*WORK ITEM*. Please copy out the entries below exactly, beginning with the line that contains "(** The byte that an assignment binds. *)" and ending with the line that contains "is_zero_symbolic e : width", and include nothing outside that span.

*Records from a collection*.
┄┄┄┄┄┄┄┄┄┄┄┄┄┄┄┄┄┄┄┄

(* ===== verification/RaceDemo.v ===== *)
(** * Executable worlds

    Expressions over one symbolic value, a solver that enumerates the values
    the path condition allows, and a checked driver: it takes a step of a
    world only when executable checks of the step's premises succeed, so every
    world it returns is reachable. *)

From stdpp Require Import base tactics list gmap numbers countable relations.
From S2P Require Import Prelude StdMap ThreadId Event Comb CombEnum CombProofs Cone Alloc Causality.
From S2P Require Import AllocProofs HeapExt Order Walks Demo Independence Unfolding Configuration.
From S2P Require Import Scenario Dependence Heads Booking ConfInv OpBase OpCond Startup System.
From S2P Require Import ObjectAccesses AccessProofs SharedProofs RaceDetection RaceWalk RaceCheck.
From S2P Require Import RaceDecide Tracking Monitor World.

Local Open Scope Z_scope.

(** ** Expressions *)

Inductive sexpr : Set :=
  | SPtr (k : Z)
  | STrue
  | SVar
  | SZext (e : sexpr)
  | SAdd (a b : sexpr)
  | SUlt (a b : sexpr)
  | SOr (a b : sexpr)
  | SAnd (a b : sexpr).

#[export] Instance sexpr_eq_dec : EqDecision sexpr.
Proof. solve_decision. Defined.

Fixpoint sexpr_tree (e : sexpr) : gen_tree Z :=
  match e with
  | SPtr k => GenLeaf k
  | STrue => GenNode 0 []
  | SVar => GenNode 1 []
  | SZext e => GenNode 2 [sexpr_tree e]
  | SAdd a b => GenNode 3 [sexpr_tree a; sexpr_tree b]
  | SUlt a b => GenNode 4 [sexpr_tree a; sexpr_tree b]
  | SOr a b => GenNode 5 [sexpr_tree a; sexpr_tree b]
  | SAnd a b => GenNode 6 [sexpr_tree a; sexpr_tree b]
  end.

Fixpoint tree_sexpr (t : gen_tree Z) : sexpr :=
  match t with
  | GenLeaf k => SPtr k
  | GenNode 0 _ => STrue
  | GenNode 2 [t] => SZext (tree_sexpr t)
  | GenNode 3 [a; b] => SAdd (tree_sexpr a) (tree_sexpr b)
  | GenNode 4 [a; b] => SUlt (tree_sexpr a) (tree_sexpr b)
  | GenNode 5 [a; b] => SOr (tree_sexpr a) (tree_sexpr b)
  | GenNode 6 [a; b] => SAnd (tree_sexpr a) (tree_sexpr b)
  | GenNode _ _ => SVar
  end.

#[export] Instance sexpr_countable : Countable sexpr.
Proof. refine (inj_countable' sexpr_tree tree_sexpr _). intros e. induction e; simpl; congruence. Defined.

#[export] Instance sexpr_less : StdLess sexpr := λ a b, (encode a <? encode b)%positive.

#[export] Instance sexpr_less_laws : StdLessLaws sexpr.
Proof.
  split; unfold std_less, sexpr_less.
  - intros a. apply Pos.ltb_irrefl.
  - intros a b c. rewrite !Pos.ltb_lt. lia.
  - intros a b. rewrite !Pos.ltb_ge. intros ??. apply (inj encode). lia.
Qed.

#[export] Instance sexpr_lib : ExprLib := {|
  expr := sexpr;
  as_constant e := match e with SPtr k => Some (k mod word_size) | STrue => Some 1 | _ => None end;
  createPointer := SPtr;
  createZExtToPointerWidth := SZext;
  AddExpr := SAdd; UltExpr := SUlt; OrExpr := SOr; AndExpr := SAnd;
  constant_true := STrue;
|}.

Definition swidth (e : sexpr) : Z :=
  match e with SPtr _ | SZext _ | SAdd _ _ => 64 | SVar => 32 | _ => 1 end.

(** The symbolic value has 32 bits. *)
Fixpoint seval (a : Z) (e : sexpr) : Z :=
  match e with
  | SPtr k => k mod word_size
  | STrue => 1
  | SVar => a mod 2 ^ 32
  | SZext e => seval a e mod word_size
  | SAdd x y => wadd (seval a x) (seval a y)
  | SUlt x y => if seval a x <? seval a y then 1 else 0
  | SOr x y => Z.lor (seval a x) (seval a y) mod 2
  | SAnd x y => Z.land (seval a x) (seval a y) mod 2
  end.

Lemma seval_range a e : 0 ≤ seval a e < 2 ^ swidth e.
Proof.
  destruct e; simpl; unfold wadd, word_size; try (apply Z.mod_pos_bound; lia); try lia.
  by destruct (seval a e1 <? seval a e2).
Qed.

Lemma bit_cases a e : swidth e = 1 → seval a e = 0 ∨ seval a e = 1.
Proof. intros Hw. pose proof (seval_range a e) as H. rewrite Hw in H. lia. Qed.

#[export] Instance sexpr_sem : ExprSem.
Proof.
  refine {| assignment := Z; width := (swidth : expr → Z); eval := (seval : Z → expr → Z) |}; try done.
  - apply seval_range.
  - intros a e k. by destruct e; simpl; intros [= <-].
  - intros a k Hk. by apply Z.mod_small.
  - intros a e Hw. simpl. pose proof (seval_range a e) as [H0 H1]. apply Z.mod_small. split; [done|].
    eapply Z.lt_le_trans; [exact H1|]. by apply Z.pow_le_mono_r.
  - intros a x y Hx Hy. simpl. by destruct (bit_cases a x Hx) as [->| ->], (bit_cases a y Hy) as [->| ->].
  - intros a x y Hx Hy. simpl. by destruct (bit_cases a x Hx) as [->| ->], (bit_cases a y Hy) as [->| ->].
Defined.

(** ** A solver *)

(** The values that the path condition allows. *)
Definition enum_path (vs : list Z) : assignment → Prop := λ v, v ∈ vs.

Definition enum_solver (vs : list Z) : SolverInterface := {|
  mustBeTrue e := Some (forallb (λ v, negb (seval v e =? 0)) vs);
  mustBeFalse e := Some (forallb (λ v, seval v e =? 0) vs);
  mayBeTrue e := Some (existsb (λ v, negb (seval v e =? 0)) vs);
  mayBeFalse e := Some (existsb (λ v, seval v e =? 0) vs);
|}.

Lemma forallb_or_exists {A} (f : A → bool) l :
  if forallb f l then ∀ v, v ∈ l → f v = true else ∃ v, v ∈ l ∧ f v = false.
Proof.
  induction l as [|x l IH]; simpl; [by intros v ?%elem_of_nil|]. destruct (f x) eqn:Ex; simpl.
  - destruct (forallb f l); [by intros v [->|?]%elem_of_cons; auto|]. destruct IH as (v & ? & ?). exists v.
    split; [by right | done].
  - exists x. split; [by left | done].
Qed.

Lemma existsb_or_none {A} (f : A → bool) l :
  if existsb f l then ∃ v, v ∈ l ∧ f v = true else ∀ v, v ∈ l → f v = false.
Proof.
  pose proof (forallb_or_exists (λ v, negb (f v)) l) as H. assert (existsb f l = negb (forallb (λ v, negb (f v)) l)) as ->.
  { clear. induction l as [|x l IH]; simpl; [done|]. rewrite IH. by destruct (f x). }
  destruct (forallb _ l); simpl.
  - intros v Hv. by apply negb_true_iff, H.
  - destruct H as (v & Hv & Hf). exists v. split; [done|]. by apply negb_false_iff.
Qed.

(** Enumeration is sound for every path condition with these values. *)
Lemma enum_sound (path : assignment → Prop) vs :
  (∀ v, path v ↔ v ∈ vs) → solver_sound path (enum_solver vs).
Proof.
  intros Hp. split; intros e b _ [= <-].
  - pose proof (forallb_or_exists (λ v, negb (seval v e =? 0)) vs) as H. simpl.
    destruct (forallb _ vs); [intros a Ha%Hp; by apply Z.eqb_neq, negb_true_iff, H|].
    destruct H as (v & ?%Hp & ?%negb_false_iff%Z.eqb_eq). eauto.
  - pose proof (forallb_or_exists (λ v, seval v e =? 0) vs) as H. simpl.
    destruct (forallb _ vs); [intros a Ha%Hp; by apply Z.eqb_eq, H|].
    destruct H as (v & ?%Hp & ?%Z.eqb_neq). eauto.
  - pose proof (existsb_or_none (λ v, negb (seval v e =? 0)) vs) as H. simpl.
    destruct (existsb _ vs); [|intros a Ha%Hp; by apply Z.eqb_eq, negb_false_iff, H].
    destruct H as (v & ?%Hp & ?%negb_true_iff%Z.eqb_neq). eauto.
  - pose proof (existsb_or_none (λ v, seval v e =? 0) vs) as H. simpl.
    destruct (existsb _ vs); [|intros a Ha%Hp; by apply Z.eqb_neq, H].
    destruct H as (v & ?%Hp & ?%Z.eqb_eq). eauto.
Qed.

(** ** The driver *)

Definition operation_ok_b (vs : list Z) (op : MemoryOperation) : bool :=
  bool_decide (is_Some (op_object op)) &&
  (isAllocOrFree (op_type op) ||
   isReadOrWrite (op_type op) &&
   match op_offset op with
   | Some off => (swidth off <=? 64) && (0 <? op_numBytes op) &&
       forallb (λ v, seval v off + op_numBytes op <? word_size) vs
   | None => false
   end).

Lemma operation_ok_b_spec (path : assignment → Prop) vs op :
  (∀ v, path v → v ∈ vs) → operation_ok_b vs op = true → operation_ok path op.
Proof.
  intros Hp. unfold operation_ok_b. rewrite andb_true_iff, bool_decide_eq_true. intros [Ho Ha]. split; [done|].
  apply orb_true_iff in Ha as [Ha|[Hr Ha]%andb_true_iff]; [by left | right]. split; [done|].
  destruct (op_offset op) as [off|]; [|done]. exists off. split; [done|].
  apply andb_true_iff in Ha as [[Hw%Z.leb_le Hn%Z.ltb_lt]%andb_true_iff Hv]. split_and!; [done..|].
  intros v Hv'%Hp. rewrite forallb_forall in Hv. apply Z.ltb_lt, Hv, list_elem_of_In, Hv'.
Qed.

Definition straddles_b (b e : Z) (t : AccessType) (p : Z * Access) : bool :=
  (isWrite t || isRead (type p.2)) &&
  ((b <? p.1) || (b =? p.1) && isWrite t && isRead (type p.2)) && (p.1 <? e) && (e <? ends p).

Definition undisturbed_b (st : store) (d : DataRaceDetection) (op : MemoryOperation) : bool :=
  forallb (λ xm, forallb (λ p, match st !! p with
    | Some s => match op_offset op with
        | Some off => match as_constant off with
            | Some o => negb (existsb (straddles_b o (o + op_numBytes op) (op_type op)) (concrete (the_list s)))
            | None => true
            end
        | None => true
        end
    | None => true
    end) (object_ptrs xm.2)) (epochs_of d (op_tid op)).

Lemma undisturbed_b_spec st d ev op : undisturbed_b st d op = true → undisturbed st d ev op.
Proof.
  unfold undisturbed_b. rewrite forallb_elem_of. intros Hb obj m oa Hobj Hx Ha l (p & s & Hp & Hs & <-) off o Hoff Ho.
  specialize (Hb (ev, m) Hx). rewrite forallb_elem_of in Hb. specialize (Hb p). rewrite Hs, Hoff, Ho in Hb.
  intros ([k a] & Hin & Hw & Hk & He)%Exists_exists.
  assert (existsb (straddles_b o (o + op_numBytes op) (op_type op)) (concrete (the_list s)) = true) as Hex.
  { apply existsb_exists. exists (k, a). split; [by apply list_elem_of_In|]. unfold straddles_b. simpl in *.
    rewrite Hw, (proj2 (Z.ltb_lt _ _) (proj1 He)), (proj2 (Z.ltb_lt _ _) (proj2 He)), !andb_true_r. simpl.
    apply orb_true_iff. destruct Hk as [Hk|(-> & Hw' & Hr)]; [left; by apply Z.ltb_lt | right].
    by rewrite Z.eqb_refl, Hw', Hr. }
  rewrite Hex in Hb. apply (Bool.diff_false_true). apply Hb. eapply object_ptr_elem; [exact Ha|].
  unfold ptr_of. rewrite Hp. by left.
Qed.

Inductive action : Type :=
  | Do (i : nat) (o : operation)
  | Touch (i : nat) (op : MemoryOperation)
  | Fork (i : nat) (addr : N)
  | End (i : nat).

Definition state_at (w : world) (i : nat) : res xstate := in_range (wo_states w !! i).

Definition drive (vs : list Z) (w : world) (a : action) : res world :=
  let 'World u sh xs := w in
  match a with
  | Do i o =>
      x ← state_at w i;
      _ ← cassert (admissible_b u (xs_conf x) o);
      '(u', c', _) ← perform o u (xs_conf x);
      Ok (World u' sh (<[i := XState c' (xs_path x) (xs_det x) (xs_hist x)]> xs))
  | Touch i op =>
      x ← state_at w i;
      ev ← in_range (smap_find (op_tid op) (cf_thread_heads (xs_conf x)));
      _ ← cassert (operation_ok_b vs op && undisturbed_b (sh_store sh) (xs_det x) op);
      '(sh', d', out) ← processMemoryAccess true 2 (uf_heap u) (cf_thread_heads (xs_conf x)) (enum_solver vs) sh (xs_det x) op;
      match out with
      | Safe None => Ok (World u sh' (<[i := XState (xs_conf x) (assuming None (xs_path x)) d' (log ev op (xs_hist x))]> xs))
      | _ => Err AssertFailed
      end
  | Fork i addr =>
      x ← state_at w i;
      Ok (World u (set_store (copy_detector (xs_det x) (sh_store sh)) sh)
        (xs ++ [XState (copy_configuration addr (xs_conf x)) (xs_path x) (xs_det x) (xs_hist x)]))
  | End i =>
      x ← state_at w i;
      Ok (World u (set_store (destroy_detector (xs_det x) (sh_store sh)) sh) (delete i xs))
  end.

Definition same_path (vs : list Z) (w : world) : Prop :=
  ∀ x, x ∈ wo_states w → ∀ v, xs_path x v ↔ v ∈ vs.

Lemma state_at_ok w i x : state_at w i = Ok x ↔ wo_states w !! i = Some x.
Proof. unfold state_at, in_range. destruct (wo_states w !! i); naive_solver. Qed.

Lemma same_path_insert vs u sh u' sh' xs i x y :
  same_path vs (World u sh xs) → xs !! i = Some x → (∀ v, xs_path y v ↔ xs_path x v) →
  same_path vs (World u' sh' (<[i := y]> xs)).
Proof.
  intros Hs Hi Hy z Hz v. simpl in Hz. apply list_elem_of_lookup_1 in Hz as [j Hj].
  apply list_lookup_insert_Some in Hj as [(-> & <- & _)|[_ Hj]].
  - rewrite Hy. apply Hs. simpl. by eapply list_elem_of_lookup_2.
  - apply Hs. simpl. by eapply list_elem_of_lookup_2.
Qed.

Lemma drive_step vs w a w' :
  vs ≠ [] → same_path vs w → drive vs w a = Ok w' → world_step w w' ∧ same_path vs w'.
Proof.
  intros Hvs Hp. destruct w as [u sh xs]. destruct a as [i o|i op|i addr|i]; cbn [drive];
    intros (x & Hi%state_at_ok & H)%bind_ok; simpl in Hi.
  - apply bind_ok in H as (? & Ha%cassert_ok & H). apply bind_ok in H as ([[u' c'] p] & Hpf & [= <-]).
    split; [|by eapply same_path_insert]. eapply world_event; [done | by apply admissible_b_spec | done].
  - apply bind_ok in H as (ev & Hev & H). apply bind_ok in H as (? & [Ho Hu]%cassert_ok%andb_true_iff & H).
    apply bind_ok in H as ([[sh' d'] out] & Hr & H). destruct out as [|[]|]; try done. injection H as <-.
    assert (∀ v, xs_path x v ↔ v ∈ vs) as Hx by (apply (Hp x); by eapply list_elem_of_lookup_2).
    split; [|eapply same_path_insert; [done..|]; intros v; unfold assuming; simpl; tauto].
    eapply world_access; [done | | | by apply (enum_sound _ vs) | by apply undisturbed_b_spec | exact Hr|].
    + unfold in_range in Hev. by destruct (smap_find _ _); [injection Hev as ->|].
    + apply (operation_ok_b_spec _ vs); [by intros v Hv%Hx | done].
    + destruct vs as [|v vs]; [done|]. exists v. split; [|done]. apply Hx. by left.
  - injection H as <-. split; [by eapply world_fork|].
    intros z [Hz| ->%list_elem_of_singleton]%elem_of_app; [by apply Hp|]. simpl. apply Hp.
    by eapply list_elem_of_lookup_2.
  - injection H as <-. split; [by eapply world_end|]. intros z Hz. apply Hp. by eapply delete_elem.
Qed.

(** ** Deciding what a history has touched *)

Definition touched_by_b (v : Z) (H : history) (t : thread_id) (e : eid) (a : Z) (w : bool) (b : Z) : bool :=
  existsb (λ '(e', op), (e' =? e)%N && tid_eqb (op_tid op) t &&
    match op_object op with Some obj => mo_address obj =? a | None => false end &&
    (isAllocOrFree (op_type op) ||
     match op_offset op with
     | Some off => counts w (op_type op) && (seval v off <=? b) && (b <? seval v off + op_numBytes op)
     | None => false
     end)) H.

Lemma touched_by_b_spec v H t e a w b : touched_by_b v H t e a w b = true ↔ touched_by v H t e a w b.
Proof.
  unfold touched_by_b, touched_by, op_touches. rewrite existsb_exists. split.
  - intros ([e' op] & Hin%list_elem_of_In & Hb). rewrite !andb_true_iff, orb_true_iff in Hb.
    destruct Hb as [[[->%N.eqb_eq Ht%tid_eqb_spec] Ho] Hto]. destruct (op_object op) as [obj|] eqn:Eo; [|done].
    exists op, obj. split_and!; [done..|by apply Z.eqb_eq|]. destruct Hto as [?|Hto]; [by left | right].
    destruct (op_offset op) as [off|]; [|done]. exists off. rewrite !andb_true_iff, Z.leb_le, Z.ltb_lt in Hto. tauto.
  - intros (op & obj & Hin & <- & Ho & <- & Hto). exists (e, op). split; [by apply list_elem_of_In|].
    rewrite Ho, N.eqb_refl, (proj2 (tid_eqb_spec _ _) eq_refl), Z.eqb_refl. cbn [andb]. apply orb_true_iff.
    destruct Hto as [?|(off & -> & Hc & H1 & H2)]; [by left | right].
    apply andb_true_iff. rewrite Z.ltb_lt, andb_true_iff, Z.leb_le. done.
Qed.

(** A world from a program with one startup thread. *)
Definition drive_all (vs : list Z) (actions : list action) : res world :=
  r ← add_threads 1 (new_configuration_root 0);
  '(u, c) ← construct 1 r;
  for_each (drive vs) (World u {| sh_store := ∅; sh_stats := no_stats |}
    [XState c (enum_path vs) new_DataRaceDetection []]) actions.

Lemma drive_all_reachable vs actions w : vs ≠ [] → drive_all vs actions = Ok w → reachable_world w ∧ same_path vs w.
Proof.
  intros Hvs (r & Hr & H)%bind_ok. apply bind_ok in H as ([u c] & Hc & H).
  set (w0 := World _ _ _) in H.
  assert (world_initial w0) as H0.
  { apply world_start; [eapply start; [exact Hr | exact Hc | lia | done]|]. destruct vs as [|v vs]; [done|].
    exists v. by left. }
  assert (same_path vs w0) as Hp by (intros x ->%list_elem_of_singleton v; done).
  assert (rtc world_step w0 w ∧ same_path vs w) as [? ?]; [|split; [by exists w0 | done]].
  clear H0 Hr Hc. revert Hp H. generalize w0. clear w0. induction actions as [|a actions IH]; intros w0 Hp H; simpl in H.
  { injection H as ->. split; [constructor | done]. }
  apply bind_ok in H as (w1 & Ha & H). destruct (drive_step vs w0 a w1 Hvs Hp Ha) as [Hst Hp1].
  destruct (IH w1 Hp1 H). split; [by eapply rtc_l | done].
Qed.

┄┄┄┄┄┄┄┄┄┄┄┄┄┄┄┄┄┄┄┄

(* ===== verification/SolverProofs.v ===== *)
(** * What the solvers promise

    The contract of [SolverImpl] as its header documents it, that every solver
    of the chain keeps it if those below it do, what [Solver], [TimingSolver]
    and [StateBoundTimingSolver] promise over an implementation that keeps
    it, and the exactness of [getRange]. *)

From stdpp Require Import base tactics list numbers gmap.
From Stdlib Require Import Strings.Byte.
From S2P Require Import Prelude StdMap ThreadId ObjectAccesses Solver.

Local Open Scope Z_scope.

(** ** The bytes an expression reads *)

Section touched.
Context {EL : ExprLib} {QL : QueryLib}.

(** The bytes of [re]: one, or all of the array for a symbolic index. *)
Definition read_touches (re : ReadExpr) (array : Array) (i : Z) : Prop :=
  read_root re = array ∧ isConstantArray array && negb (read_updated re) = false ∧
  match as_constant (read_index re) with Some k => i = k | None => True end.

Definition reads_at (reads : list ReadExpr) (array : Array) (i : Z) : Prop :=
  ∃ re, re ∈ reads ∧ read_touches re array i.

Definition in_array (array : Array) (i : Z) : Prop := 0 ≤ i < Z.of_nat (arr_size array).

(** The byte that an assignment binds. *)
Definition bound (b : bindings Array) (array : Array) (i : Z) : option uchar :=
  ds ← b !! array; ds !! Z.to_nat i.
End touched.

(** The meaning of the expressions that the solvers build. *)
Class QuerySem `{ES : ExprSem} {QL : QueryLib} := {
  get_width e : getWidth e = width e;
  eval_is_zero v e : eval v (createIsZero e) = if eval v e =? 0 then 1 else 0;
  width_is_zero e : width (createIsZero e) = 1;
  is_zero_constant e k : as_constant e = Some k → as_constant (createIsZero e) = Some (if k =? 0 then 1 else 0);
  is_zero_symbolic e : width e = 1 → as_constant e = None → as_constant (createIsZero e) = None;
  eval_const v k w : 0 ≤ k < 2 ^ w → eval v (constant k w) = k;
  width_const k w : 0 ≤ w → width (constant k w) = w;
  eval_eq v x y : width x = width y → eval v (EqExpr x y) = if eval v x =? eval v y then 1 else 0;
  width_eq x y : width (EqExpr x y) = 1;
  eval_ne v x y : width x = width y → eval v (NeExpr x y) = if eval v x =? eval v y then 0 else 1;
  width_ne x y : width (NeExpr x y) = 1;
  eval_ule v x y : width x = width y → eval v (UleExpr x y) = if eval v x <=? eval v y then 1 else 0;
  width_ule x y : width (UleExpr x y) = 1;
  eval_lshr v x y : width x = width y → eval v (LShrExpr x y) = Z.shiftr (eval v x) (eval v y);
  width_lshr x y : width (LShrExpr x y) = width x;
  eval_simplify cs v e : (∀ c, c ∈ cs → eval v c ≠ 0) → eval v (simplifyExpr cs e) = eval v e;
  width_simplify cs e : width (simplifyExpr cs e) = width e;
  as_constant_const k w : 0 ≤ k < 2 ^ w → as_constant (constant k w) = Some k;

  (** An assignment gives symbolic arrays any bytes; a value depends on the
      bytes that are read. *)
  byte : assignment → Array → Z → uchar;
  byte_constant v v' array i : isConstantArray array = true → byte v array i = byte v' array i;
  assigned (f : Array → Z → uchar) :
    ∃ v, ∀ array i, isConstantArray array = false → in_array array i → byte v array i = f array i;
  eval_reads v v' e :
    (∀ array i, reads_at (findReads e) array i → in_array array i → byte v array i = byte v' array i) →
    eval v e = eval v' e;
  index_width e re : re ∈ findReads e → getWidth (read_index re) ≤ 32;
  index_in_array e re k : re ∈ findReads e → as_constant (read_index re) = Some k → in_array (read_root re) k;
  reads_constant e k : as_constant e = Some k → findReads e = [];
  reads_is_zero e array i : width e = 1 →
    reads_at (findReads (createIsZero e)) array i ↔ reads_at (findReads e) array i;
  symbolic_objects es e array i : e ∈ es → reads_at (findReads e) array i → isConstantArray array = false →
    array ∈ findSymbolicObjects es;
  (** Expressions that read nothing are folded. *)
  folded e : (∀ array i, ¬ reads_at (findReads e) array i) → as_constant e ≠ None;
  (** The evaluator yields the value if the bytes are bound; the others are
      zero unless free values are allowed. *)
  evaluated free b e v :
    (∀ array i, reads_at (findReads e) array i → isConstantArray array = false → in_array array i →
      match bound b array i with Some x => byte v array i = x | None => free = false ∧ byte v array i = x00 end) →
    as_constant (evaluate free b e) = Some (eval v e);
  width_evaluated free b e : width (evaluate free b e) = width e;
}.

┄┄┄┄┄┄┄┄┄┄┄┄┄┄┄┄┄┄┄┄

*RESPONSE TO THIS EXERCISE*.
(** The byte that an assignment binds. *)
Definition bound (b : bindings Array) (array : Array) (i : Z) : option uchar :=
  ds ← b !! array; ds !! Z.to_nat i.
End touched.

(** The meaning of the expressions that the solvers build. *)
Class QuerySem `{ES : ExprSem} {QL : QueryLib} := {
  get_width e : getWidth e = width e;
  eval_is_zero v e : eval v (createIsZero e) = if eval v e =? 0 then 1 else 0;
  width_is_zero e : width (createIsZero e) = 1;
  is_zero_constant e k : as_constant e = Some k → as_constant (createIsZero e) = Some (if k =? 0 then 1 else 0);
  is_zero_symbolic e : width e = 1 → as_constant e = None → as_constant (createIsZero e) = None;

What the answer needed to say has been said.